The passage of time’s objective and subjective dimensions are probably one of the most difficult dichotomies to comprehend. How can time be a quantifiable, exact dimension and at the same time be so easily manipulated by our emotions?  Is it time that changes according to who perceives it, or is the perceiver who is somehow capable of modifying time’s allegedly immutable length?

tehachapi flowers Most of us frequently experience a slowing down or a speeding up of time. Time seems to slow down in times of boredom, but also in times when a significant stressor seems to burden us constantly with “no end in sight.” Time appears to “stand still” in situations of grave danger or great disaster.

There is also the widely reported but little studied notion that time speeds up as we age, whereby plenty of older men and women are frequently under the impression that the days and years of their lives are just “slipping away.” And who hasn’t heard a teenager complain that it takes “forever” to the time of graduation, to a driver’s license, to next summer, or event just to the end of the school week?

The Stress of Fast Time or Slow Time

The perception of time in these circumstances, when it is either felt as being too slow or too fast, is a stressor. Its consequences are visible in the harried, hurried, worried feeling of not having enough of it. Or they are seen in the bored, unmotivated, debilitating feeling of not knowing what to do with it. Google returns about 192 million results for the keywords time management. The widespread idea that “time is money,” originally attributed to Benjamin Franklin, has turned into a modus operandi on Wall Street, Silicon Valley and all other business-relevant addresses.
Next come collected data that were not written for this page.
(* ===== verification/ValkeyRequests.v ===== *)
(** * Valkey: requests of a client

    Requests served one after the other by a store while other clients work
    on the same servers, what they did there, and what their answers tell of
    it. *)

From S2P Require Import Prelude GoLib GoSort Agent Common Effects Sql Lease SharedLease ValkeyKeys ValkeyScripts ValkeyIndex ValkeyContract ValkeySafety ValkeyClient ValkeyStore ValkeySession.
From stdpp Require Import gmap strings list fin_maps sets.
From Stdlib Require Import ZArith Lia.

Open Scope Z_scope.

Inductive vrequest : Type :=
| VOut (t : Agent)
| VTake (q : option Query)
| VIn (fuel : nat) (q : option Query) (timeout : Z)
| VBatch (q : option Query) (limit : Z)
| VComplete (id who tok : string) (res : option (gmap string any))
| VCompleteAndOut (id who tok : string) (res : option (gmap string any)) (outs : list Agent)
| VRelease (id who tok reason : string)
| VRenew (id who tok : string) (dur : Z)
| VReap
| VQuery (q : option Query).

Inductive vanswer : Type :=
| VCreated (t : Agent)
| VClaimed (ts : list Agent)
| VCompleted (t : Agent) (outs : list Agent)
| VReleased (t : Agent)
| VRenewed (t : Agent)
| VDone
| VFound (ts : list Agent).

Section Requests.
Context `{L : Lua} `{SI : StreamIds} `{E : VkEnv} `{CJ : Cjson} (s : ValkeyStore).

Definition vserve (rq : vrequest) : VM vanswer :=
  match rq with
  | VOut t => t ← Out s t; mret (VCreated t)
  | VTake q => o ← take_ s "" q; mret (VClaimed (option_list o))
  | VIn fuel q timeout => o ← In_ s fuel "" q timeout; mret (VClaimed (option_list (mjoin o)))
  | VBatch q limit => ts ← BatchTake s q limit; mret (VClaimed ts)
  | VComplete id who tok res => t ← CompleteAndGet s id who tok res; mret (VCompleted t [])
  | VCompleteAndOut id who tok res outs => x ← CompleteAndOut s id who tok res outs; mret (VCompleted x.1 x.2)
  | VRelease id who tok reason => t ← ReleaseAndGet s id who tok reason; mret (VReleased t)
  | VRenew id who tok dur => t ← RenewLease s id who tok dur; mret (VRenewed t)
  | VReap => _ ← reapExpiredLeases s; mret VDone
  | VQuery q => ts ← query_ s q; mret (VFound ts)
  end.

Fixpoint run_requests (rqs : list vrequest) (w : VW) : list (result verror vanswer) * VW :=
  match rqs with
  | [] => ([], w)
  | rq :: rqs =>
      let '(r, w1) := vserve rq w in
      let '(rs, w2) := run_requests rqs w1 in
      (r :: rs, w2)
  end.

End Requests.

(** Agents are offered new and unowned. *)
Definition vproper (rq : vrequest) : Prop :=
  match rq with
  | VOut t => offered t
  | VCompleteAndOut _ _ _ _ outs => Forall offered outs
  | _ => True
  end.

Section Told.
Context `{E : VkEnv}.

(** The steps of a request that was answered, with the servers they happened
    on; a batch may have claimed agents besides those it lists. *)
Definition vtells (rq : vrequest) (a : vanswer) (own : list (string * label)) : Prop :=
  match rq, a with
  | VOut t, VCreated t' => exists shard who, own = told_one shard (LCreate (a_ID t') who) /\ new_id t (a_ID t')
  | VTake q, VClaimed ts | VIn _ q _, VClaimed ts => claimed_by (agentID_or_default q) own ts
  | VBatch q _, VClaimed ts => batch_claims (agentID_or_default q) own ts
  | VComplete id who tok _, VCompleted _ _ =>
      exists shard, own = told_one shard (LComplete id who tok) \/ own = told_one shard (LReplay id tok)
  | VCompleteAndOut id who tok _ outs, VCompleted _ created =>
      exists shard, own = told_outputs shard id who tok created
        /\ Forall2 (fun t t' => new_id t (a_ID t')) outs created
  | VRelease id who tok _, VReleased _ => exists shard, own = told_one shard (LRelease id who tok)
  | VRenew id who tok _, VRenewed _ => exists shard, own = told_one shard (LRenew id who tok)
  | VReap, VDone => reaps own
  | VQuery _, VFound _ => own = []
  | _, _ => False
  end.

(** The steps a request may have taken when it ends in an error: those it
    asked for, if the command took effect and its answer was lost. *)
Definition vattempts (rq : vrequest) (l : label) : Prop :=
  match rq with
  | VOut t => exists id who, l = LCreate id who /\ new_id t id
  | VTake q | VIn _ q _ | VBatch q _ => claims_by (agentID_or_default q) l
  | VComplete id who tok _ => l = LComplete id who tok \/ l = LReplay id tok
  | VCompleteAndOut id who tok _ outs =>
      l = LComplete id who tok \/ exists t i, t ∈ outs /\ new_id t i /\ l = LCreate i who
  | VRelease id who tok _ => l = LRelease id who tok
  | VRenew id who tok _ => l = LRenew id who tok
  | VReap => exists id, l = LReap id
  | VQuery _ => False
  end.

(** The steps of a run of requests, one request after the other. *)
Inductive vdid : list vrequest -> list (result verror vanswer) -> list (string * label) -> Prop :=
| vdid_nil : vdid [] [] []
| vdid_ok rq rqs a rs own owns : vtells rq a own -> vdid rqs rs owns -> vdid (rq :: rqs) (Ok a :: rs) (own ++ owns)
| vdid_err rq rqs e rs own owns :
    of_kind (vattempts rq) own -> vdid rqs rs owns -> vdid (rq :: rqs) (Err e :: rs) (own ++ owns).

End Told.

Section Proofs.
Context `{L : Lua} `{SI : StreamIds} `{E : VkEnv} `{CJ : Cjson} `{!VCooperative E} `{!CjsonKeeps CJ} (s : ValkeyStore).

Lemma map_answer {A B} (m : VM A) (f : A -> B) Q (Q' : B -> list (string * label) -> Prop) K :
  vserves m Q -> (forall a own, Q (Ok a) own -> Q' (f a) own) -> (forall e own, Q (Err e) own -> of_kind K own) ->
  vserves (a ← m; mret (f a)) (fun r own => match r with Ok b => Q' b own | Err _ => of_kind K own end).
Proof.
  intros Hm HQ HK. eapply vserves_bind; [exact Hm|exact HK|]. intros a own1 H1.
  apply vserves_ret. rewrite app_nil_r. by apply HQ.
Qed.

Lemma vserve_tells rq :
  vproper rq ->
  vserves (vserve s rq) (fun r own => match r with Ok a => vtells rq a own | Err _ => of_kind (vattempts rq) own end).
Proof.
  destruct rq as [t|q|fuel q timeout|q limit|id who tok res|id who tok res outs|id who tok reason|id who tok dur| |q]; cbn [vserve vproper]; intros Hp.
  - eapply map_answer; [by apply Out_serves|done|done].
  - eapply map_answer; [apply valkey_take_serves|done|done].
  - eapply map_answer; [apply In_serves| |done]. intros [[t|]|] own H; [done|by rewrite H; exists []..].
  - eapply map_answer; [apply batch_serves|done|done].
  - eapply map_answer; [apply valkey_complete_serves|done|done].
  - eapply map_answer; [by apply valkey_completeAndOut_serves| |done]. by intros [t created] own.
  - eapply map_answer; [apply valkey_release_serves|done|done].
  - eapply map_answer; [apply valkey_renew_serves|done|done].
  - eapply map_answer; [apply valkey_reap_serves|done|done].
  - eapply map_answer; [apply query_quiet|by intros ts own [-> _]|]. intros e own [-> _]. constructor.
Qed.

Lemma run_reaches rqs w :
  Forall vproper rqs -> servers_indexed w ->
  exists own, vdid rqs (run_requests s rqs w).1 own /\ reaches own w (run_requests s rqs w).2.
Proof.
  intros Hp. revert w. induction Hp as [|rq rqs Hrq _ IH]; intros w Hw; cbn [run_requests].
  { exists []. split; [constructor|by apply reaches_refl]. }
  destruct (vserve_tells rq Hrq w Hw) as (own & Ht & Hr). destruct (vserve s rq w) as [r w1]. cbn [fst snd] in *.
  destruct (IH w1 (reaches_indexed _ _ _ Hr Hw)) as (owns & Hts & Hrs). destruct (run_requests s rqs w1) as [rs w2]. cbn [fst snd] in *.
  exists (own ++ owns). split; [by destruct r; constructor|by eapply reaches_app].
Qed.

End Proofs.

(** ** A run to evaluate *)

#[local] Existing Instance demo_lua.
#[local] Existing Instance demo_ids.

(** Lua encodes an empty list as an object, which Go does not read as a
    list. *)
Definition plain_cjson : Cjson := {|
  reread t := Ok t;
  reread_list l := match l with [] => Err VJSON | _ => Ok l end;
|}.
#[local] Existing Instance plain_cjson.

Lemma plain_keeps : CjsonKeeps plain_cjson.
Proof. split; [intros t t' [= <-]; by split_and!|]. by intros [|t l] l' [= <-]. Qed.

Definition one_shard : ValkeyStore :=
  MkVStore [MkSpec "valkey-0" "h:1" "" ""] false "" "" (5 * Time.Minute) Time.Second 200 false false false 100 "r".

Definition vstart : VW := MkVW ∅ 0 0 0 ∅ [] [] [] 0.

(** Another client runs a script just before the [k]-th command. *)
Definition vrival (k : nat) (sc : script) : VkEnv := {|
  vclock_at n := Z.of_nat n * Time.Second;
  vuuid_at n := "u" +:+ Strconv.FormatInt (Z.of_nat n);
  vfault_at _ := None;
  vothers_at n db := if decide (n = k) then <["h:1" := (run_script sc (server db "h:1")).2]> db else db;
  vserver_ms_at n := Z.of_nat n;
  vwait_at _ := WTimer;
|}.

Definition rival_labels (k : nat) (sc : script) (n : nat) (db : gmap string Shard) : list (string * label) :=
  if decide (n = k) then pair "h:1" <$> steps_of sc (run_script sc (server db "h:1")).1 (server db "h:1") else [].

Lemma rival_moves k sc : (forall d, proper sc d) -> VCooperative (vrival k sc).
Proof.
  intros Hp. refine {| vothers_labels := rival_labels k sc |}. intros n db addr Hd. unfold rival_labels. cbn.
  case_decide; [|by apply moved_refl]. rewrite server_insert, on_server_at. case_decide as Ha.
  - subst addr. by apply script_moved.
  - by apply moved_refl.
Defined.

(** Mallory takes from the queue before Alice's second take. *)
Definition mallory : VkEnv := vrival 3 (SQueueTake "n" "q" "" "" "mallory" "m" 7 7 1000 true).
#[local] Instance mallory_moves : VCooperative mallory.
Proof. by apply rival_moves. Qed.

Definition from_queue (who : string) : option Query :=
  Some (MkQuery "" "" [] "" "" "" "n" who (Some {[QueueMetadataKey := "q"%string]}) 0 0).

Definition demo_requests : list vrequest :=
  [ VOut (job "a" "10" ""); VOut (job "b" "20" ""); VTake (from_queue "alice"); VTake (from_queue "alice");
    VComplete "a" "alice" "u2" None; VComplete "b" "alice" "u2" None; VComplete "a" "alice" "u2" None ].

(** The second take finds nothing, and the completion of "b" is refused. *)
Example demo_answers :
  (fun r => match r with
            | Ok (VClaimed ts) => Some (a_ID <$> ts)
            | Ok (VCompleted t _) => Some [a_Status t]
            | Ok _ => Some []
            | Err _ => None
            end) <$> (run_requests (E := mallory) one_shard demo_requests vstart).1
  = [Some []; Some []; Some ["a"]; Some []; Some ["COMPLETED"]; None; Some ["COMPLETED"]]%string.
Proof. vm_compute. reflexivity. Qed.

(** ** The theorems *)

(** C23: a Valkey client keeps the lifecycle contract beside others.  Let the
    other clients' changes be contract steps, [vothers_labels n db] those they
    take before this client's command [n] on the servers [db].  For a run of
    requests other than updates, with agents offered new and unowned, from
    exact indexes, whichever commands fail, before or after they took effect:
    every request took the steps its answer tells (a batch perhaps further
    claims for its agent), and one that ended in an error only steps it had
    asked for; the servers moved by exactly the others' changes and this
    client's scripts, whose steps are those; the indexes stay exact.  On every
    server, each agent's steps in the order they happened, everybody's, are a
    path of the contract from its first state to its last.  In it, as long as
    the agent is not created anew, it is completed at most once; and a
    completion, release or renewal by [who] with token [tok] has the claim by
    [who] under [tok] before it with no other claim, completion, release or
    reaping in between, or the agent was so held at the start.  When the others
    take no steps these are this client's steps alone. *)
Theorem client_keeps_contract `{L : Lua} `{SI : StreamIds} `{E : VkEnv} `{CJ : Cjson} `{!VCooperative E} `{!CjsonKeeps CJ}
    (s : ValkeyStore) rqs w rs w' :
  Forall vproper rqs -> (forall addr, indexed (server (vw_db w) addr)) -> run_requests s rqs w = (rs, w') ->
  exists own all, vdid rqs rs own
    /\ execution own all (vw_call w, vw_db w) (vw_call w', vw_db w')
    /\ ((forall n db, vothers_labels n db = []) -> all = own)
    /\ forall addr, indexed (server (vw_db w') addr)
         /\ forall id, let ls := about id (on_server addr all) in
              cell_steps id (cells (server (vw_db w) addr) id) ls (cells (server (vw_db w') addr) id)
              /\ (forall l1 l2 l3, ls = l1 ++ l2 ++ l3 -> one_life id l2 -> (completions id l2 <= 1)%nat)
              /\ (forall l1 l l2 who tok, ls = l1 ++ l :: l2 -> presents id who tok l ->
                    (exists k1 k2, l1 = k1 ++ LClaim id who tok :: k2
                       /\ Forall (fun k => ends_claim id k = false /\ creates id k = false) k2)
                    \/ (held_by who tok (cells (server (vw_db w) addr) id)
                        /\ Forall (fun k => ends_claim id k = false /\ creates id k = false) l1)).
Proof.
  intros Hp Hw Hrun. destruct (run_reaches s rqs w Hp Hw) as (own & Ht & all & Hr). rewrite Hrun in Ht, Hr. exists own, all.
  split_and!; [done|done|exact (execution_own_only _ _ _ _ Hr)|]. intros addr.
  destruct (execution_moved _ _ _ _ addr Hr Hw) as [Hi Hm]. split; [done|]. intros id. specialize (Hm id). split_and!; [done| |].
  - intros l1 l2 l3. exact (path_completes_once _ _ _ _ l1 l2 l3 Hm).
  - intros l1 l l2 who tok. exact (path_fenced _ _ _ _ l1 l l2 who tok Hm).
Qed.

Lemma client_keeps_contract_witness :
  let run := run_requests (E := mallory) one_shard demo_requests vstart in
  exists own all, vdid (E := mallory) demo_requests run.1 own
    /\ execution (E := mallory) own all (0%nat, ∅) (vw_call run.2, vw_db run.2)
    /\ forall addr, indexed (server (vw_db run.2) addr)
         /\ forall id, cell_steps id None (about id (on_server addr all)) (cells (server (vw_db run.2) addr) id).
Proof.
  intros run. pose proof plain_keeps as HK.
  destruct (client_keeps_contract (E := mallory) one_shard demo_requests vstart run.1 run.2
              ltac:(repeat constructor; by right) (fun _ => indexed_empty) (surjective_pairing _)) as (own & all & H1 & H2 & _ & H3).
  exists own, all. split; [exact H1|split; [exact H2|]]. intros addr. destruct (H3 addr) as [H4 H5].
  split; [exact H4|]. intros id. exact (proj1 (H5 id)).
Defined.

(** *** What updates do *)

(** An update reads the agent and later writes all of it back.  Here the agent
    is completed in between. *)
Definition completed_meanwhile : VkEnv := vrival 4 (SComplete "a" "alice" "u1" ∅ 9 true).

Definition racing_update : result verror Agent * VW :=
  (_ ← Out (E := completed_meanwhile) one_shard (job "a" "10" "");
   _ ← take_ (E := completed_meanwhile) one_shard "" (from_queue "alice");
   _ ← UpdateAndGet (E := completed_meanwhile) one_shard "a" (Some {["kind"%string := VStr "job"]});
   CompleteAndGet (E := completed_meanwhile) one_shard "a" "alice" "u1" None) vstart.

(** The update undoes the completion: the agent is in progress again under the
    same token, and is completed a second time. *)
Theorem racing_update_completes_twice :
  (exists t, racing_update.1 = Ok t /\ a_Status t = StatusCompleted)
  /\ se_Type <$> XRANGE (agentEventsStreamKey "a") (server (vw_db racing_update.2) "h:1")
     = [EventCreated; EventClaimed; EventCompleted; EventUpdated; EventCompleted].
Proof. split; [eexists; split|]; vm_compute; reflexivity. Qed.

(** *** What a batch loses *)

Definition with_kind (kind : string) (t : Agent) : Agent := set_Kind kind t.

(** Two agents wait, the second of another kind. *)
Definition lost_batch : result verror (list Agent) * VW :=
  (_ ← Out (E := mallory) one_shard (job "a" "10" "");
   _ ← Out (E := mallory) one_shard (with_kind "other" (job "b" "20" ""));
   BatchTake (E := mallory) one_shard
     (Some (MkQuery "job" "" [] "" "" "" "n" "alice" (Some {[QueueMetadataKey := "q"%string]}) 0 0)) 2) vstart.

(** The batch claims "a", meets "b", and answers with nothing: "a" stays
    claimed under a token nobody was told. *)
Theorem batch_drops_its_claims :
  lost_batch.1 = Ok []
  /\ (fun t => (a_Status t, a_Owner t, a_LeaseToken t)) <$> table (server (vw_db lost_batch.2) "h:1") "a"
     = Some (StatusInProgress, "alice", "u2:1:a")%string.
Proof. split; vm_compute; reflexivity. Qed.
But there is a type of time perception that is actively sought by everyone and which often seems to elude us. It is a distorted sense of time, just like the ones I mentioned above, but unlike them it is a distortion that feels wonderful. This time perception is flow, also known as “the zone” or “the groove” or “on the ball.” Read more after the jump.

 

Flow was fully described in 2005 by positive psychologist Mihaly Csikszentmihalyi as “the mental state of operation in which the person is fully immersed in what he or she is doing by a feeling of energized focus, full involvement, and success in the process of the activity” (i).

How To Achieve Flow

For anyone who has an activity that absorbs their attention completely, the feeling is a well-known one. But many of us do not have such activity or do not have the time (no pun intended) to immerse themselves in it. And yet, flow is so pleasurable that there is great interest in ways to induce it voluntarily and more frequently.

What does it take to create the conditions that are most conducive to the experience of flow? Research (ii) tells us that the following conditions usually accompany the experience of flow:

  • Clear goals, whereby expectations and rules are discernible and goals are attainable and align appropriately with one’s skill set and abilities.
  • Concentrating and focusing to a high degree on a limited field of attention.
  • A loss of the feeling of self-consciousness, i.e. the merging of action and awareness.
  • A distorted sense of time, whereby one’s subjective experience of time is altered.
  • Direct and immediate feedback, such as successes and failures in the course of the activity are apparent, so that behavior can be adjusted as needed.
  • Balance between ability level and challenge, whereby the activity is neither too easy nor too difficult.
  • A sense of personal control over the situation or activity.
  • The activity is intrinsically rewarding, such that there is an effortlessness of action.
  • Becoming absorbed in the activity, whereby the focus of awareness is narrowed down to the activity itself, with action and awareness merging into one.

Daunting. But the good news is that not all are needed at once for flow to be experienced.

(i), (ii) Csikszentmihalyi, M., Abuhamdeh, S., & Nakamura, J. (Eds.). (2005). Flow. New York: Guilford Publications, Inc.